Of course, this is a complete bastardization of psychological thought. Though many of today’s psychologists realize the importance of Freud’s work, they also understand that there is so much more. To fundamentally follow Freud ignores 99.9% of everything else. Gone are Adler, Jung, Skinner, Rogers and Erickson. Absent are the fields of Cognitive, Evolutionary, Behavioral, Linguistic, Forensic, Educational and even Positive psychology.

In short, to exclusively follow Freud’s work, at the exclusion of everything else, would be complete madness.

Now, imagine if these “fundamentalist psychologists” were able to effectively force themselves upon society. They use the government to aggressively proselytize their message. They are able to organize and get legislation passed forbidding anything other that Freudian psychology to be practiced on the mentally ill in the third world. The list could go on and on.

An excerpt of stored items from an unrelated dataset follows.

Lemma points_to_data_exec o f m' l :
  object_ok o -> only_writes W m m' ->
  points_to_data src o.1 (set_stack_pointers l dest) o.2 (fx_src_addr f) m' =
    Ret (if decide (inside src m f o) then translated src dest m f o else NULL, m').
Proof.
  intros [Hs Hd [??] [??] ?] Hw. unfold points_to_data. fold (object_loc src o.1).
  rewrite (known_step _ _ _ _ _ _ Hs Hw), ptr_add_small by lia.
  change (get_val_loc (set_stack_pointers l dest) (lv_type o.2) (lv_regnum o.2)
    (lv_offset_or_constant o.2) (rc_act (set_stack_pointers l dest))) with (object_loc dest o.2).
  unfold inside. destruct (Z.leb_spec (src_object src m o.1) (fx_src_addr f)); cbn [andb];
    [destruct (Z.ltb_spec (fx_src_addr f) (src_object src m o.1 + VAL_SIZE o.1))|].
  - rewrite (known_step _ _ _ _ _ _ Hd Hw), decide_True by lia. unfold translated.
    by rewrite ptr_add_small by lia.
  - by rewrite decide_False by lia.
  - by rewrite decide_False by lia.
Qed.

Lemma translated_pos o f : object_ok o -> inside src m f o -> translated src dest m f o <> NULL.
Proof. intros [_ _ _ [? _] _] [? _]. unfold translated. lia. Qed.

(** Moving along the list, and removing an element. *)
Lemma next_fixup (A B : list (positive * fixup)) x :
  (A ++ x :: B).*1 !! S (length A) = ((A ++ [x]) ++ B).*1 !! length (A ++ [x]).
Proof. rewrite <- app_assoc, length_app. cbn. by rewrite Nat.add_1_r. Qed.

Lemma fixups_remove_exec (l : clist fixup) A p f B m' :
  list_rep l (A ++ (p, f) :: B) ->
  exists l', fixups_remove (set_stack_pointers l dest) p m' =
      Ret (((A ++ B).*1 !! length A, set_stack_pointers l' dest), m') /\ list_rep l' (A ++ B).
Proof.
  intros Hl. destruct (list_remove_rep l _ (length A) p f Hl (list_lookup_middle _ _ _ _ eq_refl))
    as (l' & Hr & Hl' & _).
  rewrite delete_middle in Hl'. exists l'. split; [|done]. unfold fixups_remove.
  change (rc_stack_pointers (set_stack_pointers l dest)) with l. rewrite Hr.
  rewrite (M_bind_step _ _ m' (_, l') m' eq_refl). do 3 f_equal.
  rewrite !fmap_app, !lookup_app_r, !length_fmap by (rewrite length_fmap; lia).
  by replace (S (length A) - length A)%nat with 1%nat by lia; rewrite Nat.sub_diag.
Qed.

Eric, a hypothetical skeptic of psychology (in this case), sees this trend developing for several years. He’s always been a skeptic of psychology, but he simply can’t take it anymore. He begins to speak out. He also has the idea of taking Freud’s Interpretation of Dreams to task by disassembling it page by page on this very blog.

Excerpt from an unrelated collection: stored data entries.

(** C28: [fixup_local_pointers] never returns, whatever the number of steps it
    is given, when the first fixup is resolved in the frame and the next one
    points above the frame (a caller's data): [found_fixup] keeps the value
    [true] of the earlier iteration, and the list is no longer advanced. *)
Theorem fixup_local_pointers_diverges src dest sa da p1 fx1 p2 fx2 rest addr m m1 m2 :
  list_rep (rc_stack_pointers dest) ((p1, fx1) :: (p2, fx2) :: rest) ->
  znth (rc_acts src) (rc_act src) = Some sa -> znth (rc_acts dest) (rc_act dest) = Some da ->
  fx_src_addr fx1 <= act_cfa sa -> fx_act fx1 = rc_act src ->
  find_local src dest sa da fx1 (S (Z.to_nat (cs_num_live (act_site da)))) 0 0 m =
    Ret (Some addr, m1) ->
  put_val_data dest (fx_dest_loc fx1) (fx_act fx1) addr m1 = Ret (tt, m2) ->
  act_cfa sa < fx_src_addr fx2 ->
  forall fuel, fixup_local_pointers fuel src dest m = Spin.
Proof.
  intros Hl Hs Hd Hle Hact Hfind Hput Hgt fuel. unfold fixup_local_pointers.
  rewrite (list_begin_rep _ _ Hl). cbn [fmap list_fmap lookup list_lookup fst].
  destruct fuel as [|fuel]; [done|]. cbn [fixup_loop]. unfold ACT.
  rewrite (M_bind_step _ _ _ _ _ (acts_run _ _ _ _ Hs)).
  rewrite (M_bind_step _ _ _ _ _ (acts_run _ _ _ _ Hd)).
  rewrite (list_data_rep _ _ 0%nat p1 fx1 Hl eq_refl), (M_bind_step _ _ m fx1 m) by done.
  destruct (Z.leb_spec (fx_src_addr fx1) (act_cfa sa)); [|lia].
  rewrite Hact, Z.eqb_refl. cbn [negb]. rewrite Hact in Hput.
  rewrite (M_bind_step _ _ _ _ _ Hfind), (M_bind_step _ _ _ _ _ Hput).
  destruct (list_remove_rep _ _ 0%nat p1 fx1 Hl eq_refl) as (l' & Hrem & Hrep & _).
  unfold fixups_remove. rewrite Hrem. simpl.
  eapply (fixup_loop_stuck _ _ (set_stack_pointers l' dest) p2 fx2 sa da); try done.
  exact (list_data_rep l' _ 0%nat p2 fx2 Hrep eq_refl).
Qed.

As someone who has steeped himself in psychological literature for the past two years, at best I’d be slightly bemused. At worst, I may be a bit agitated over the whole practice. As Eric himself said:

Trying to give it a such a straight, superficial reading without ancillary reference and pretending to understand it is almost like having a whispered message garbled by a game of telephone into purple monkey dishwasher-esque gibberish.

So, yeah, I get it.

There are two points to be made here.

First…I’m not pretending. From a fundamentalist point of view, I do understand the Bible. Taken literally, it’s absolute madness. Fundamentalists have stripped the Bible of everything beautiful and turned it into one big misogynistic, homophobic, authoritarian nightmare. When someone says proudly that they are a fundamentalist Christian, I want people to know exactly what that means. When society at large is experiencing a fundamentalist groundswell of Christianity, I want everyone to know exactly what that means. If fundamentalists are deluded enough to actually believe that dinosaurs marched two by two onto Noah’s Ark, taking the leap to publicly stoning your wife because she was not a virgin on their marriage night cannot be far behind. After all, that is literally in the bible.

Second…If the field of psychology were being so maliciously abused by “fundamentalists”, I would expect a huge backlash from the mental health community. In fact, I would imagine that such a backlash would be so utterly devastating that “fundamentalist psychologists” would soon be relegated to the status of an obscure cult. And rightly so.

Right now, I don’t see such a movement in the moderate Christian community. You don’t see priests, preachers, nuns or aldermen standing up en-masse to counter the fundamentalist fervor. If such abusive harm were being carried out in the name of psychology, I would be agitating against it every day. Why? Because I love the field of psychology and I wouldn’t allow it to be taken over by zealots without a fight. We absolutely need moderate Christians to stand up and do the same. The fact that they aren’t can lead a person to any number of conclusions.

I am having second thoughts about “blogging the Bible”, however. I’ve been having a long running dialogue with myself on this very issue. Pulling apart certain passages and saying “See! See how insane this is!” is kind of silly. As Eric said, it doesn’t take long to deconstruct the Bible, and it’s been done so many times before. So, I’m still not sure. I have to think on it a bit more.

I admitted to Eric in an email earlier today that I had not read much of the ancillary scholarship surrounding the Bible. Is there any out there among you who could recommend a book or two?